Dataset records:
(* ===== verification/MemWallet.v ===== *)
(** * wallet/memorystorage.go: the in-memory storage of the wallet

    Its slice holds pointers: what it returns is the stored object itself, so a
    caller's assignments change the storage. *)
From S2P Require Import Prelude.
From S2P Require Import Go.
From S2P Require Import Bitcoin.
From S2P Require Import TxTypes.
From S2P Require Import EventTypes.
From S2P Require Import World.
From S2P Require Import Effects.
From S2P Require Import Storage.
From S2P Require Import WalletStorage.
Local Open Scope Z_scope.

Module InMemoryWallet.

Section Impl.
Context {E : Env}.

Definition upd (f : InMemoryWalletStorage -> InMemoryWalletStorage) : M unit :=
  modify (fun w => set_mem_wallet (f (mem_wallet w)) w).

Definition GetLastSeenBlockHash (_ : Exec) : M string :=
  gets (mw_lastSeenBlockHash ∘ mem_wallet).

Definition SetLastSeenBlockHash (_ : Exec) (hash : string) : M unit :=
  upd (fun s => mkMemWallet hash (mw_accounts s) (mw_transactions s) (mw_hotWalletAddress s)
    (mw_moneyRequiredFromColdStorage s) (mw_walletOperationLock s)
    (mw_hotWalletAddressWasSet s)).

Definition GetMoneyRequiredFromColdStorage (_ : Exec) : M Z :=
  gets (mw_moneyRequiredFromColdStorage ∘ mem_wallet).

Definition SetMoneyRequiredFromColdStorage (_ : Exec) (amount : Z) : M unit :=
  upd (fun s => mkMemWallet (mw_lastSeenBlockHash s) (mw_accounts s) (mw_transactions s)
    (mw_hotWalletAddress s) amount (mw_walletOperationLock s)
    (mw_hotWalletAddressWasSet s)).

(** [for _, transaction := range s.transactions { if p { return transaction } }] *)
Fixpoint first_matching (p : Transaction -> bool) (locs : list loc) : M (option loc) :=
  match locs with
  | [] => mret None
  | l :: locs' =>
      transaction ← load l;
      if p transaction then mret (Some l) else first_matching p locs'
  end.

(** the same loop with [continue] or [append(result, transaction)] *)
Fixpoint all_matching (p : Transaction -> bool) (locs : list loc) : M (list loc) :=
  match locs with
  | [] => mret []
  | l :: locs' =>
      transaction ← load l;
      rest ← all_matching p locs';
      mret (if p transaction then l :: rest else rest)
  end.

Definition stored : M (list loc) := gets (mw_transactions ∘ mem_wallet).

Definition find_or (err : error) (p : Transaction -> bool) : M loc :=
  locs ← stored;
  r ← first_matching p locs;
  match r with Some l => mret l | None => throw err end.

Definition GetTransactionByHash (_ : Exec) (hash : string) : M loc :=
  find_or (ErrMsg ("Transaction with hash " +:+ hash +:+ " not found"))
    (fun t => bool_decide (tx_Hash t = hash)).

Definition GetTransactionByID (_ : Exec) (id : UUID) : M loc :=
  find_or (ErrNoTxWithSuchID id) (fun t => bool_decide (tx_ID t = id)).

Definition GetTransactionByHashDirectionAndAddress (_ : Exec) (tx : Transaction) : M loc :=
  find_or ErrNoTxWithSuchTxHashAndDirection (fun t =>
    bool_decide (tx_Hash t = tx_Hash tx) && bool_decide (tx_Direction t = tx_Direction tx) &&
    bool_decide (tx_Address t = tx_Address tx)).

Definition find_existing (ex : Exec) (transaction : Transaction) : M (option loc) :=
  by_id ← (if decide (tx_ID transaction = uuid_Nil) then mret None
           else r ← try (GetTransactionByID ex (tx_ID transaction));
                match r with
                | inl l => mret (Some l)
                | inr (ErrNoTxWithSuchID _) => mret None
                | inr err => throw err
                end);
  match by_id with
  | Some l => mret (Some l)
  | None =>
      if decide (tx_Hash transaction = "") then mret None
      else r ← try (GetTransactionByHashDirectionAndAddress ex transaction);
           match r with
           | inl l => mret (Some l)
           | inr ErrNoTxWithSuchTxHashAndDirection => mret None
           | inr err => throw err
           end
  end.

Definition StoreTransaction (ex : Exec) (l : loc) : M loc :=
  transaction ← load l;
  existing ← find_existing ex transaction;
  match existing with
  | Some existingTransaction =>
      ext ← load existingTransaction;
      ext' ← lift (Update ext transaction);
      store existingTransaction ext' ;;
      mret existingTransaction
  | None =>
      (if decide (tx_ID transaction = uuid_Nil) then
         id ← uuid_NewV4; store l (set_ID id transaction)
       else mret tt) ;;
      upd (fun s => mkMemWallet (mw_lastSeenBlockHash s) (mw_accounts s)
        (mw_transactions s ++ [l]) (mw_hotWalletAddress s)
        (mw_moneyRequiredFromColdStorage s) (mw_walletOperationLock s)
        (mw_hotWalletAddressWasSet s)) ;;
      mret l
  end.

Definition GetAccountByAddress (_ : Exec) (address : string) : M (option Account) :=
  s ← gets mem_wallet;
  mret (find_first (fun a => bool_decide (acc_Address a = address)) (mw_accounts s)).

Definition StoreAccount (_ : Exec) (account : Account) : M unit :=
  upd (fun s => mkMemWallet (mw_lastSeenBlockHash s) (mw_accounts s ++ [account])
    (mw_transactions s) (mw_hotWalletAddress s) (mw_moneyRequiredFromColdStorage s)
    (mw_walletOperationLock s) (mw_hotWalletAddressWasSet s)).

Definition GetBroadcastedTransactionsWithLessConfirmations (_ : Exec) (confirmations : Z)
    : M (list loc) :=
  locs ← stored;
  all_matching (fun t => bool_decide (tx_Hash t <> "") &&
                         bool_decide (tx_ReportedConfirmations t < confirmations)) locs.

Definition updateReportedConfirmations (ex : Exec) (l : loc) (reportedConfirmations : Z)
    : M unit :=
  transaction ← load l;
  storedTransaction ← GetTransactionByID ex (tx_ID transaction);
  update_at storedTransaction (set_ReportedConfirmations reportedConfirmations).

Definition GetHotWalletAddress (_ : Exec) : M string :=
  s ← gets mem_wallet;
  if decide (mw_hotWalletAddress s = "" /\ mw_hotWalletAddressWasSet s = false)
  then throw ErrHotWalletAddressNotGeneratedYet
  else mret (mw_hotWalletAddress s).

Definition setHotWalletAddress (_ : Exec) (address : string) : M unit :=
  upd (fun s => mkMemWallet (mw_lastSeenBlockHash s) (mw_accounts s) (mw_transactions s)
    address (mw_moneyRequiredFromColdStorage s) (mw_walletOperationLock s) true).

Definition GetPendingTransactions (_ : Exec) : M (list loc) :=
  locs ← stored;
  all_matching (fun t => bool_decide (tx_Status t = PendingTransaction) ||
                         bool_decide (tx_Status t = PendingColdStorageTransaction)) locs.

Definition GetTransactionsWithFilter (_ : Exec) (directionFilter statusFilter : string)
    : M (list loc) :=
  locs ← stored;
  all_matching (fun t =>
    (bool_decide (directionFilter = "") ||
     bool_decide (directionFilter = Direction_String (tx_Direction t))) &&
    (bool_decide (statusFilter = "") ||
     bool_decide (statusFilter = Status_String (tx_Status t)))) locs.

Definition LockWallet (_ : Exec) (operation : json) : M unit :=
  upd (fun s => mkMemWallet (mw_lastSeenBlockHash s) (mw_accounts s) (mw_transactions s)
    (mw_hotWalletAddress s) (mw_moneyRequiredFromColdStorage s) (json_text operation)
    (mw_hotWalletAddressWasSet s)).

Definition ClearWallet (_ : Exec) : M unit :=
  upd (fun s => mkMemWallet (mw_lastSeenBlockHash s) (mw_accounts s) (mw_transactions s)
    (mw_hotWalletAddress s) (mw_moneyRequiredFromColdStorage s) ""
    (mw_hotWalletAddressWasSet s)).

Definition CheckWalletLock (_ : Exec) : M (bool * string) :=
  operation ← gets (mw_walletOperationLock ∘ mem_wallet);
  mret (bool_decide (operation = ""), operation).

End Impl.

End InMemoryWallet.

Definition MemoryStorage {E : Env} : Storage := {|
  WalletStorage.GetDB := false;
  WalletStorage.GetLastSeenBlockHash := InMemoryWallet.GetLastSeenBlockHash;
  WalletStorage.SetLastSeenBlockHash := InMemoryWallet.SetLastSeenBlockHash;
  WalletStorage.StoreTransaction := InMemoryWallet.StoreTransaction;
  WalletStorage.GetTransactionByHash := InMemoryWallet.GetTransactionByHash;
  WalletStorage.GetTransactionByID := InMemoryWallet.GetTransactionByID;
  WalletStorage.GetBroadcastedTransactionsWithLessConfirmations :=
    InMemoryWallet.GetBroadcastedTransactionsWithLessConfirmations;
  WalletStorage.GetPendingTransactions := InMemoryWallet.GetPendingTransactions;
  WalletStorage.updateReportedConfirmations := InMemoryWallet.updateReportedConfirmations;
  WalletStorage.GetTransactionsWithFilter := InMemoryWallet.GetTransactionsWithFilter;
  WalletStorage.GetAccountByAddress := InMemoryWallet.GetAccountByAddress;
  WalletStorage.StoreAccount := InMemoryWallet.StoreAccount;
  WalletStorage.GetHotWalletAddress := InMemoryWallet.GetHotWalletAddress;
  WalletStorage.setHotWalletAddress := InMemoryWallet.setHotWalletAddress;
  WalletStorage.GetMoneyRequiredFromColdStorage :=
    InMemoryWallet.GetMoneyRequiredFromColdStorage;
  WalletStorage.SetMoneyRequiredFromColdStorage :=
    InMemoryWallet.SetMoneyRequiredFromColdStorage;
  WalletStorage.LockWallet := InMemoryWallet.LockWallet;
  WalletStorage.ClearWallet := InMemoryWallet.ClearWallet;
  WalletStorage.CheckWalletLock := InMemoryWallet.CheckWalletLock;
|}.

Exercise:
Reproduce verbatim only the segment of the listing bounded by the line containing "Definition StoreTransaction (ex" and the line containing "(mw_transactions s ++", with both boundary lines included.

Completed exercise:
Definition StoreTransaction (ex : Exec) (l : loc) : M loc :=
  transaction ← load l;
  existing ← find_existing ex transaction;
  match existing with
  | Some existingTransaction =>
      ext ← load existingTransaction;
      ext' ← lift (Update ext transaction);
      store existingTransaction ext' ;;
      mret existingTransaction
  | None =>
      (if decide (tx_ID transaction = uuid_Nil) then
         id ← uuid_NewV4; store l (set_ID id transaction)
       else mret tt) ;;
      upd (fun s => mkMemWallet (mw_lastSeenBlockHash s) (mw_accounts s)
        (mw_transactions s ++ [l]) (mw_hotWalletAddress s)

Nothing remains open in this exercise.